PP are you talking Asian squats or these 'tabata' or hindu squatting exercises? or that these are beneficial for improving the former?

I've been doing bodyweight squats for some time and cannot at all sit with my feet planted and but on the floor in an Asian squat per a significant time period or without massive strain or falling backwards. I think its a leg length thing, as my flexibility is quite high.
As Ben noted in his post, his tips were regarding form rather than doing them at advanced speeds, as with tabata. Improved form should help with any style that uses the form Ben recommended. The Asian man I posted an image of has the best form I've seen (other than a martial artist I've seen who also had perfect squatting form). The tabata ladies have decent form and despite not having perfect form they are able to perform some remarkable squatting feats.

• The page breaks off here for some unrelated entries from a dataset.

(* ===== verification/Signature.v ===== *)
(** * Webhook signatures (crypto/hmac, whatsapp/hmac.go, slack/hmac.go, webhook.go)

    HMAC-SHA256 over [Sha256.sha256], the hexadecimal codec of encoding/hex,
    and the four functions that check the signature of a webhook request: the
    two of the channel packages and the gateway's own copies. *)
From Stdlib Require Import ZArith Lia Bool Ascii String List.
From stdpp Require Import base gmap strings option list.
From S2P Require Import Prelude GoString GoJson GoJsonParse Sha256 Http.

Local Open Scope string_scope.
Local Open Scope Z_scope.

(** ** HMAC (RFC 2104) with 64-byte blocks *)

Definition bytes_string (l : list Z) : string := string_of_list_ascii (map of_byte l).

Definition hmac_block : nat := 64.

Definition hmac_key (key : string) : list Z :=
  let k := if (String.length key <=? hmac_block)%nat then string_bytes key else sha256 key in
  (k ++ repeat 0 (hmac_block - length k))%list.

Definition hmac_pad (key : string) (pad : Z) : string :=
  bytes_string (map (fun b => Z.lxor b pad) (hmac_key key)).

Definition hmac_sha256 (key data : string) : list Z :=
  sha256 (hmac_pad key 92 +:+ bytes_string (sha256 (hmac_pad key 54 +:+ data))).

(** RFC 4231, test case 2. *)
Example hmac_rfc4231 :
  hex_bytes (hmac_sha256 "Jefe" "what do ya want for nothing?")
  = "5bdcc146bf60754e6a042426089575c75a003f089d2739839dec58b964ec3843".
Proof. vm_compute. reflexivity. Qed.

(** ** [hex.DecodeString] *)
Fixpoint hex_decode (s : string) : option (list Z) :=
  match s with
  | EmptyString => Some []
  | String a (String b r) =>
      a ← hex_val a; b ← hex_val b; l ← hex_decode r; Some (a * 16 + b :: l)
  | String _ EmptyString => None
  end.

(** [subtle.ConstantTimeCompare(x, y) == 1]. *)
Definition bytes_eqb (x y : list Z) : bool := bool_decide (x = y).

(** ** whatsapp/hmac.go *)
Definition sig_prefix : string := "sha256=".

(** [signature[7:]] after [strings.HasPrefix], on both copies' lines. *)
Definition strip_sig (signature : string) : string :=
  match strip_prefix sig_prefix signature with Some r => r | None => signature end.

Definition VerifyHMAC (body signature key : string) : bool :=
  if (String.length signature =? 0)%nat || (String.length key =? 0)%nat then false
  else
    match hex_decode (strip_sig signature) with
    | None => false
    | Some sigBytes => bytes_eqb sigBytes (hmac_sha256 key body)
    end.

Definition verifyWhatsAppHMAC (body signature key : string) : bool :=
  if (signature =? "")%string || (key =? "")%string then false
  else
    match hex_decode (strip_sig signature) with
    | None => false
    | Some sigBytes => bytes_eqb sigBytes (hmac_sha256 key body)
    end.

(** ** slack/hmac.go *)
Definition abs64 (n : Z) : Z := if n <? 0 then int64 (- n) else n.

Definition slack_expected (timestamp body secret : string) : string :=
  "v0=" +:+ hex_bytes (hmac_sha256 secret ("v0:" +:+ timestamp +:+ ":" +:+ body)).

(** [now] is [time.Now().Unix()]. *)
Definition VerifySignature (now : Z) (body : string) (headers : Header) (signingSecret : string) : bool :=
  let timestamp := header_get headers "X-Slack-Request-Timestamp" in
  let signature := header_get headers "X-Slack-Signature" in
  if (timestamp =? "")%string || (signature =? "")%string || (signingSecret =? "")%string then false
  else
    match parse_int64 timestamp with
    | None => false
    | Some ts =>
        if 300 <? abs64 (int64 (now - ts)) then false
        else (signature =? slack_expected timestamp body signingSecret)%string
    end.

Definition verifySlackSignature (now : Z) (body : string) (headers : Header) (signingSecret : string) : bool :=
  let timestamp := header_get headers "X-Slack-Request-Timestamp" in
  let signature := header_get headers "X-Slack-Signature" in
  if (timestamp =? "")%string || (signature =? "")%string then false
  else
    match parse_int64 timestamp with
    | None => false
    | Some ts =>
        if 300 <? abs64 (int64 (now - ts)) then false
        else (signature =? slack_expected timestamp body signingSecret)%string
    end.

(** ** The hexadecimal codec *)

(** A digit's letter in lower case. *)
Definition lower_hex (c : ascii) : ascii :=
  let z := byte_of c in if (65 <=? z) && (z <=? 70) then of_byte (z + 32) else c.

Fixpoint lower_hex_str (s : string) : string :=
  match s with EmptyString => "" | String c s => String (lower_hex c) (lower_hex_str s) end.

Definition is_byte (b : Z) : bool := (0 <=? b) && (b <? 256).

(** Facts about single characters, checked on all 256. *)
Definition all_chars : list ascii := map (fun n => ascii_of_nat n) (seq 0 256).

Lemma all_chars_in c : In c all_chars.
Proof.
  unfold all_chars. apply in_map_iff. exists (nat_of_ascii c). split; [apply ascii_nat_embedding|].
  apply in_seq. pose proof (nat_ascii_bounded c). lia.
Qed.

Lemma char_forall (p : ascii -> bool) : forallb p all_chars = true -> forall c, p c = true.
Proof. intros H c. apply (proj1 (forallb_forall p all_chars) H), all_chars_in. Qed.

Definition hex_val_is (c : ascii) (n : Z) : bool :=
  match hex_val c with Some m => m =? n | None => false end.

Lemma hex_val_is_spec c n : hex_val_is c n = true <-> hex_val c = Some n.
Proof.
  unfold hex_val_is. destruct (hex_val c) as [m|]; [|done].
  rewrite Z.eqb_eq. split; [by intros ->|by intros [= ->]].
Qed.

Definition hex_digits : list Z := [0; 1; 2; 3; 4; 5; 6; 7; 8; 9; 10; 11; 12; 13; 14; 15].

Definition hex_ok (c : ascii) : bool :=
  forallb (fun n => Bool.eqb (String (lower_hex c) "" =? hex_digit n)%string (hex_val_is c n)) hex_digits.

Definition hex_small (c : ascii) : bool :=
  match hex_val c with Some n => (0 <=? n) && (n <? 16) | None => true end.

Lemma hex_val_digit c n :
  hex_val c = Some n <-> (0 <= n < 16 /\ String (lower_hex c) "" = hex_digit n).
Proof.
  assert (Hok : hex_ok c = true) by (by apply char_forall; vm_compute).
  assert (Hsm : hex_small c = true) by (by apply char_forall; vm_compute).
  assert (Hn : 0 <= n < 16 -> Bool.eqb (String (lower_hex c) "" =? hex_digit n)%string (hex_val_is c n) = true).
  { intros Hn. unfold hex_ok in Hok. rewrite forallb_forall in Hok. apply Hok.
    unfold hex_digits. simpl. lia. }
  rewrite <- hex_val_is_spec. split.
  - intros H. assert (Hr : 0 <= n < 16).
    { apply hex_val_is_spec in H. unfold hex_small in Hsm. rewrite H in Hsm. bool_hyps. lia. }
    split; [done|]. specialize (Hn Hr). rewrite H in Hn. apply eqb_prop in Hn. by apply String.eqb_eq.
  - intros [Hr H]. specialize (Hn Hr). rewrite H, String.eqb_refl in Hn. by apply eqb_prop in Hn.
Qed.

(** Decoding accepts exactly the hexadecimal texts of a list of bytes, in
    either case. *)
Lemma hex_bytes_cons b l : hex_bytes (b :: l) = hex_digit (b / 16) +:+ hex_digit (b mod 16) +:+ hex_bytes l.
Proof. unfold hex_bytes. by destruct l. Qed.

Lemma hex_decode_spec s l :
  hex_decode s = Some l <-> (Forall (fun b => 0 <= b < 256) l /\ lower_hex_str s = hex_bytes l).
Proof.
  revert s. induction l as [|b l IH]; intros s.
  - destruct s as [|a [|c s]]; simpl.
    + by split.
    + split; [done|by intros [_ ?]].
    + split; [|by intros [_ ?]]. intros H. by destruct (hex_val a), (hex_val c), (hex_decode s).
  - rewrite hex_bytes_cons. destruct s as [|a [|c s]].
    + split; [done|]. intros [_ H]. done.
    + split; [done|]. intros [_ H]. unfold hex_digit, char in H. simpl in H. injection H as _ H. done.
    + cbn [hex_decode lower_hex_str]. split.
      * intros H. destruct (hex_val a) as [x|] eqn:Ha; [|done]. destruct (hex_val c) as [y|] eqn:Hc; [|done].
        simpl in H. destruct (hex_decode s) as [l'|] eqn:Hs; [|done]. simpl in H. injection H as <- <-.
        apply IH in Hs as [Hl Hs]. apply hex_val_digit in Ha as [Hx Ha]. apply hex_val_digit in Hc as [Hy Hc].
        split; [constructor; [lia|done]|].
        replace ((x * 16 + y) / 16) with x by (rewrite Z.div_add_l, Z.div_small by lia; lia).
        replace ((x * 16 + y) mod 16) with y by (rewrite Z.add_comm, Z.mod_add, Z.mod_small by lia; lia).
        rewrite <- Ha, <- Hc. simpl. by rewrite Hs.
      * intros [Hl H]. apply Forall_cons in Hl as [Hb Hl].
        unfold hex_digit, char in H. simpl in H. injection H as Ha Hc Hs.
        assert (Ha' : hex_val a = Some (b / 16)).
        { apply hex_val_digit. split; [|by unfold hex_digit, char; rewrite Ha].
          pose proof (Z.div_pos b 16). pose proof (Z.div_lt_upper_bound b 16 16). lia. }
        assert (Hc' : hex_val c = Some (b mod 16)).
        { apply hex_val_digit. split; [apply Z.mod_pos_bound; lia|by unfold hex_digit, char; rewrite Hc]. }
        rewrite Ha', Hc'. simpl. rewrite (proj2 (IH s)) by done. simpl. do 2 f_equal.
        pose proof (Z.div_mod b 16). lia.
Qed.

Lemma be_bytes_range n v : Forall (fun b => 0 <= b < 256) (be_bytes n v).
Proof.
  induction n as [|n IH]; simpl; constructor; [apply Z.mod_pos_bound; lia|done].
Qed.

Lemma sha256_range data : Forall (fun b => 0 <= b < 256) (sha256 data).
Proof.
  unfold sha256. generalize (fold_left sha_block
    (chunks 16 (length (be_words (sha_pad (string_bytes data)))) (be_words (sha_pad (string_bytes data)))) sha_H0).
  intros l. induction l as [|x l IH]; [constructor|].
  cbn [flat_map]. apply Forall_app. split; [apply be_bytes_range|done].
Qed.

Lemma bytes_eqb_eq x y : bytes_eqb x y = true <-> x = y.
Proof. unfold bytes_eqb. by rewrite bool_decide_eq_true. Qed.

(** ** What the checks accept *)

Lemma verifyWhatsAppHMAC_eq body signature key :
  verifyWhatsAppHMAC body signature key = VerifyHMAC body signature key.
Proof. unfold verifyWhatsAppHMAC, VerifyHMAC. by destruct signature, key. Qed.

Lemma hmac_nonempty key data : hex_bytes (hmac_sha256 key data) <> "".
Proof.
  unfold hmac_sha256. match goal with |- context [sha256 ?d] => pose proof (sha256_length d) as Hl end.
  destruct (sha256 _) as [|b l]; [done|]. by rewrite hex_bytes_cons.
Qed.

Lemma VerifyHMAC_iff body signature key :
  VerifyHMAC body signature key = true <->
  key <> "" /\ lower_hex_str (strip_sig signature) = hex_bytes (hmac_sha256 key body).
Proof.
  rewrite <- verifyWhatsAppHMAC_eq. unfold verifyWhatsAppHMAC.
  destruct (String.eqb_spec signature "") as [->|Hs]; simpl orb.
  { split; [done|]. intros [_ H]. symmetry in H. by apply hmac_nonempty in H. }
  destruct (String.eqb_spec key "") as [->|Hk]; [by split; [|intros [? _]]|]. simpl orb.
  split.
  - intros H. split; [done|]. destruct (hex_decode (strip_sig signature)) as [l|] eqn:Hd; [|done].
    apply bytes_eqb_eq in H as ->. by apply hex_decode_spec in Hd as [_ Hd].
  - intros [_ H]. rewrite (proj2 (hex_decode_spec _ (hmac_sha256 key body))); [by apply bytes_eqb_eq|].
    split; [apply sha256_range|done].
Qed.

(** for a configured key, a WhatsApp webhook passes the signature check
    exactly when its signature header, with or without the [sha256=] prefix and
    in either case, spells the HMAC-SHA256 of the body under the key; without a
    key or a signature nothing passes.  The gateway's copy of the function
    computes the same. *)
Lemma whatsapp_signature_exact body signature key :
  verifyWhatsAppHMAC body signature key = VerifyHMAC body signature key /\
  (VerifyHMAC body signature key = true <->
   key <> "" /\ lower_hex_str (strip_sig signature) = hex_bytes (hmac_sha256 key body)).
Proof. split; [apply verifyWhatsAppHMAC_eq|apply VerifyHMAC_iff]. Qed.

(** The freshness test, with the wrap-around of [int64] subtraction. *)
Lemma abs64_fresh now ts :
  0 <= now < 2 ^ 62 -> - 2 ^ 63 <= ts < 2 ^ 63 ->
  (abs64 (int64 (now - ts)) <= 300 <-> Z.abs (now - ts) <= 300 \/ ts = now - 2 ^ 63).
Proof.
  intros Hn Ht. assert (Hd : (int64 (now - ts) = now - ts /\ now - ts < 2 ^ 63) \/ (int64 (now - ts) = now - ts - 2 ^ 64 /\ now - ts >= 2 ^ 63)).
  { destruct (Z.lt_ge_cases (now - ts) (2 ^ 63)); [left; split; [apply int64_small|]; lia|right].
    split; [|lia]. unfold int64. replace (now - ts + 2 ^ 63) with (now - ts - 2 ^ 63 + 1 * 2 ^ 64) by lia.
    rewrite Z.mod_add by lia. rewrite Z.mod_small; lia. }
  destruct Hd as [[Hd Hlt]|[Hd Hge]]; rewrite Hd; unfold abs64; case_test.
  - rewrite int64_small by lia. lia.
  - lia.
  - destruct (Z.eq_dec (now - ts) (2 ^ 63)) as [He|].
    + replace (int64 (- (now - ts - 2 ^ 64))) with (- 2 ^ 63)
        by (rewrite He; vm_compute; reflexivity). split; intros _; [right|]; lia.
    + rewrite int64_small by lia. lia.
  - lia.
Qed.

Lemma parse_int64_range s n : parse_int64 s = Some n -> - 2 ^ 63 <= n < 2 ^ 63.
Proof.
  unfold parse_int64. destruct (match s with String "-" r => _ | _ => _ end) as [sign body].
  destruct (digits_value body) as [v|]; simpl; [|done].
  destruct (_ && _) eqn:H; [|done]. intros [= <-]. bool_hyps. lia.
Qed.

(** A fresh timestamp header and the signature that goes with it. *)
Definition slack_signed (now : Z) (body : string) (headers : Header) (secret : string) : Prop :=
  let timestamp := header_get headers "X-Slack-Request-Timestamp" in
  exists ts, parse_int64 timestamp = Some ts /\
    (Z.abs (now - ts) <= 300 \/ ts = now - 2 ^ 63) /\
    header_get headers "X-Slack-Signature" = slack_expected timestamp body secret.

Lemma verifySlackSignature_iff now body headers secret :
  0 <= now < 2 ^ 62 -> verifySlackSignature now body headers secret = true <-> slack_signed now body headers secret.
Proof.
  intros Hn. unfold verifySlackSignature, slack_signed.
  set (timestamp := header_get headers "X-Slack-Request-Timestamp").
  set (signature := header_get headers "X-Slack-Signature").
  destruct (String.eqb_spec timestamp "") as [Ht|Ht].
  { rewrite Ht. split; [done|]. by intros (ts & H & _). }
  destruct (String.eqb_spec signature "") as [Hs|Hs]; simpl orb.
  { split; [done|]. intros (ts & _ & _ & H). rewrite Hs in H. done. }
  destruct (parse_int64 timestamp) as [ts|] eqn:Hp; [|by split; [|intros (? & ? & _)]].
  pose proof (abs64_fresh now ts Hn (parse_int64_range _ _ Hp)) as Hf.
  destruct (Z.ltb_spec 300 (abs64 (int64 (now - ts)))) as [Ha|Ha].
  - split; [done|]. intros (ts' & [= <-] & H & _). apply Hf in H. lia.
  - rewrite String.eqb_eq. split; [intros H; exists ts; by rewrite <- Hf|].
    by intros (ts' & _ & _ & H).
Qed.

Lemma verifySlackSignature_eq now body headers secret :
  secret <> "" -> verifySlackSignature now body headers secret = VerifySignature now body headers secret.
Proof.
  intros Hk. unfold VerifySignature, verifySlackSignature.
  assert (Hk' : (secret =? "")%string = false) by (by apply String.eqb_neq).
  by rewrite Hk', orb_false_r.
Qed.

(** with a signing secret, a Slack webhook passes the signature check
    exactly when its timestamp header is a decimal 64-bit integer, its
    signature header is [v0=] with the HMAC-SHA256 of [v0:timestamp:body] under
    the secret, and the timestamp is at most 300 seconds from the clock, before
    or after, or exactly [2^63] seconds before it, where the difference wraps
    around and [abs64] is negative.  The gateway's copy computes the same. *)
Lemma slack_signature_exact now body headers secret :
  0 <= now < 2 ^ 62 -> secret <> "" ->
  verifySlackSignature now body headers secret = VerifySignature now body headers secret /\
  (VerifySignature now body headers secret = true <-> slack_signed now body headers secret).
Proof.
  intros Hn Hk. rewrite <- verifySlackSignature_eq by done. split; [done|]. by apply verifySlackSignature_iff.
Qed.

Definition demo_slack_headers : Header :=
  {[ "X-Slack-Request-Timestamp" := ["-9223372035154775808"];
     "X-Slack-Signature" := [slack_expected "-9223372035154775808" "{}" "s"] ]}.

(** The timestamp [2^63] seconds in the past is fresh. *)
Lemma slack_signature_exact_witness : VerifySignature 1700000000 "{}" demo_slack_headers "s" = true.
Proof.
  destruct (slack_signature_exact 1700000000 "{}" demo_slack_headers "s" ltac:(lia) ltac:(done)) as [_ H].
  apply H. exists (-9223372035154775808). split; [vm_compute; reflexivity|].
  split; [right; reflexivity|vm_compute; reflexivity].
Defined.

MetalMama mentioned the same problem with falling backwards and said that Ben's tips helped her. Billions of people with various leg lengths, from short southern Chinese to giant Manchurians and northeast Africans, are able to do full squats as part of their everday lives, so I think it is more likely related to other potential factors like poor form, bones that have ossified into poor (ie modern American) forms, atrophied muscles, stiff or lax ligaments, and poor internal sense of balance. While ossified bones may limit what many Americans can do, I wouldn't give up on squats entirely. As I mentioned earlier in this thread, the modified squat may also help. Plus, gentle yoga postures that practice balance could also help. The atrophy and poor balance that Western sedentary behaviors like extended comfy-chair sitting, sleeping on soft mattresses, walking in overly cushioned shoes, etc. promote will continue to worsen your balance and strength as you age, so the sooner you can get started on trying to gently recoup some balance and strength, the better. Holding onto door handles or a pole can also help. Be careful with the pole, though, you might turn someone on.  ;)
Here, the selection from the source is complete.